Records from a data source
··········
Definition origin_in_bounds (s : scene) : Prop := bounds_work s = true → in_bounds (bounds s) fzero fzero.
Lemma get_node_nodes_ok i s : nodes_ok s → nodes_ok (get_node i s).
Proof.
  intros Hn j n. rewrite get_node_get. destruct (dict_get (nodes s) j) eqn:Ej; [by intros [= <-]; eapply Hn|].
  case_decide; intros [= <-]. apply new_node_ok.
Qed.
Lemma get_node_inv i s : origin_in_bounds s → scene_inv s → scene_inv (get_node i s).
Proof.
  intros Ho [Hn Hl Hb]. split; [by apply get_node_nodes_ok|by apply get_node_links_ok|].
  - destruct (get_node_keeps i s) as (_ & _ & Eb & Ew). unfold bounds_ok. rewrite Eb, Ew. intros Hw.
    destruct (Hb Hw) as [? Hin]. split; [done|]. intros j n. rewrite get_node_get.
    destruct (dict_get (nodes s) j) eqn:Ej; [intros [= <-]; by eapply Hin|].
    case_decide; intros [= <-]. simpl. split_and!; [done..|by apply Ho].
Qed.
Lemma get_channel_inv c s : scene_inv s → scene_inv (get_channel c s).
Proof.
  intros [Hn Hl Hb]. destruct (get_channel_keeps c s) as (En & _ & Eb & Ew).
  split; [|by apply get_channel_links_ok|].
  - intros j n. rewrite En. apply Hn.
  - apply (bounds_ok_same s); [|done..]. rewrite En. eauto.
Qed.
Lemma create_link_inv i e s :
  is_Some (end_position s (ENode i)) → is_Some (end_position s e) →
  scene_inv s → scene_inv (create_link i e s).
Proof.
  intros Hi He [Hn Hl Hb]. split; [|by apply create_link_links_ok|].
  - apply add_link_nodes_ok, add_link_nodes_ok. done.
  - apply (bounds_ok_same s); [|by destruct e..|done].
    assert (∀ k e s j n, dict_get (nodes (add_link k e s)) j = Some n →
      ∃ m, dict_get (nodes s) j = Some m ∧ canvas_item n = canvas_item m) as H.
    { intros k [i'|c] s0 j n; simpl; [|by eauto]. rewrite dict_get_upd. case_decide; [|by eauto].
      destruct (dict_get (nodes s0) j); [|done]. intros [= <-]. eauto. }
    intros j n Hj. apply H in Hj as (m & Hj & ->). by apply H in Hj.
Qed.
Lemma set_position_inv i x y s : is_num x → is_num y → scene_inv s → scene_inv (set_position i x y s).
Proof.
  intros Hx Hy [Hn Hl Hb]. split; [by apply set_position_nodes_ok|by apply set_position_links_ok|].
  destruct (set_position_spec i x y s) as ([Hch _] & Ew & _). intros Hw. rewrite Ew in Hw.
  rewrite set_position_bounds. destruct (Hb Hw) as [Hbn Hin].
  destruct (extend_bounds_ok x y s Hw Hbn Hx Hy) as (H1 & H2 & H3). split; [done|].
  intros j n Hj. rewrite Hch in Hj. case_decide; subst.
  - destruct (dict_get (nodes s) j) as [m|]; [|done]. injection Hj as <-.
    destruct (placed_item x y m) as [-> _]. simpl. done.
  - destruct (Hin j n Hj) as (? & ? & ?). auto.
Qed.
Lemma channel_set_position_inv c x y s : scene_inv s → scene_inv (channel_set_position c x y s).
Proof.
  intros [Hn Hl Hb].
  assert (nodes (channel_set_position c x y s) = nodes s ∧ bounds (channel_set_position c x y s) = bounds s
    ∧ bounds_work (channel_set_position c x y s) = bounds_work s) as (E1 & E2 & E3).
  { unfold channel_set_position. set (s1 := upd_channel c _ s).
    destruct (dict_get (channels s1) c) as [ch|]; [|done].
    by destruct (update_links_spec (channel_links ch) s1) as (_ & -> & _ & -> & ->). }
  split; [|by apply channel_set_position_links_ok|].
  - intros j n. rewrite E1. apply Hn.
  - apply (bounds_ok_same s); [|done..]. rewrite E1. eauto.
Qed.

Lemma set_label_keeps text : keeps_place (λ n, with_label (Some text) (label_canvas_item n) n).
Proof. done. Qed.
Lemma with_label_ok text n :
  look_ok n →
  let m := with_label (Some text) (label_canvas_item n) n in
  _update_svg_position (center_x (canvas_item m)) (center_y (canvas_item m)) m = m ∧
  (label m = None → label_canvas_item m = None).
Proof.
  intros (_ & H2 & _ & H4). simpl. split; [|done]. unfold _update_svg_position in *. simpl.
  destruct (svg_item n) as [[v [ax ay]]|]; [|done].
  apply (f_equal svg_item) in H2. simpl in H2. by rewrite H2.
Qed.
··········
**Problem**
Exactly as they appear above, copy out all the records.

**Output for this task**
Definition origin_in_bounds (s : scene) : Prop := bounds_work s = true → in_bounds (bounds s) fzero fzero.
Lemma get_node_nodes_ok i s : nodes_ok s → nodes_ok (get_node i s).
Proof.
  intros Hn j n. rewrite get_node_get. destruct (dict_get (nodes s) j) eqn:Ej; [by intros [= <-]; eapply Hn|].
  case_decide; intros [= <-]. apply new_node_ok.
Qed.
Lemma get_node_inv i s : origin_in_bounds s → scene_inv s → scene_inv (get_node i s).
Proof.
  intros Ho [Hn Hl Hb]. split; [by apply get_node_nodes_ok|by apply get_node_links_ok|].
  - destruct (get_node_keeps i s) as (_ & _ & Eb & Ew). unfold bounds_ok. rewrite Eb, Ew. intros Hw.
    destruct (Hb Hw) as [? Hin]. split; [done|]. intros j n. rewrite get_node_get.
    destruct (dict_get (nodes s) j) eqn:Ej; [intros [= <-]; by eapply Hin|].
    case_decide; intros [= <-]. simpl. split_and!; [done..|by apply Ho].
Qed.
Lemma get_channel_inv c s : scene_inv s → scene_inv (get_channel c s).
Proof.
  intros [Hn Hl Hb]. destruct (get_channel_keeps c s) as (En & _ & Eb & Ew).
  split; [|by apply get_channel_links_ok|].
  - intros j n. rewrite En. apply Hn.
  - apply (bounds_ok_same s); [|done..]. rewrite En. eauto.
Qed.
Lemma create_link_inv i e s :
  is_Some (end_position s (ENode i)) → is_Some (end_position s e) →
  scene_inv s → scene_inv (create_link i e s).
Proof.
  intros Hi He [Hn Hl Hb]. split; [|by apply create_link_links_ok|].
  - apply add_link_nodes_ok, add_link_nodes_ok. done.
  - apply (bounds_ok_same s); [|by destruct e..|done].
    assert (∀ k e s j n, dict_get (nodes (add_link k e s)) j = Some n →
      ∃ m, dict_get (nodes s) j = Some m ∧ canvas_item n = canvas_item m) as H.
    { intros k [i'|c] s0 j n; simpl; [|by eauto]. rewrite dict_get_upd. case_decide; [|by eauto].
      destruct (dict_get (nodes s0) j); [|done]. intros [= <-]. eauto. }
    intros j n Hj. apply H in Hj as (m & Hj & ->). by apply H in Hj.
Qed.
Lemma set_position_inv i x y s : is_num x → is_num y → scene_inv s → scene_inv (set_position i x y s).
Proof.
  intros Hx Hy [Hn Hl Hb]. split; [by apply set_position_nodes_ok|by apply set_position_links_ok|].
  destruct (set_position_spec i x y s) as ([Hch _] & Ew & _). intros Hw. rewrite Ew in Hw.
  rewrite set_position_bounds. destruct (Hb Hw) as [Hbn Hin].
  destruct (extend_bounds_ok x y s Hw Hbn Hx Hy) as (H1 & H2 & H3). split; [done|].
  intros j n Hj. rewrite Hch in Hj. case_decide; subst.
  - destruct (dict_get (nodes s) j) as [m|]; [|done]. injection Hj as <-.
    destruct (placed_item x y m) as [-> _]. simpl. done.
  - destruct (Hin j n Hj) as (? & ? & ?). auto.
Qed.
Lemma channel_set_position_inv c x y s : scene_inv s → scene_inv (channel_set_position c x y s).
Proof.
  intros [Hn Hl Hb].
  assert (nodes (channel_set_position c x y s) = nodes s ∧ bounds (channel_set_position c x y s) = bounds s
    ∧ bounds_work (channel_set_position c x y s) = bounds_work s) as (E1 & E2 & E3).
  { unfold channel_set_position. set (s1 := upd_channel c _ s).
    destruct (dict_get (channels s1) c) as [ch|]; [|done].
    by destruct (update_links_spec (channel_links ch) s1) as (_ & -> & _ & -> & ->). }
  split; [|by apply channel_set_position_links_ok|].
  - intros j n. rewrite E1. apply Hn.
  - apply (bounds_ok_same s); [|done..]. rewrite E1. eauto.
Qed.

Lemma set_label_keeps text : keeps_place (λ n, with_label (Some text) (label_canvas_item n) n).
Proof. done. Qed.
Lemma with_label_ok text n :
  look_ok n →
  let m := with_label (Some text) (label_canvas_item n) n in
  _update_svg_position (center_x (canvas_item m)) (center_y (canvas_item m)) m = m ∧
  (label m = None → label_canvas_item m = None).
Proof.
  intros (_ & H2 & _ & H4). simpl. split; [|done]. unfold _update_svg_position in *. simpl.
  destruct (svg_item n) as [[v [ax ay]]|]; [|done].
  apply (f_equal svg_item) in H2. simpl in H2. by rewrite H2.
Qed.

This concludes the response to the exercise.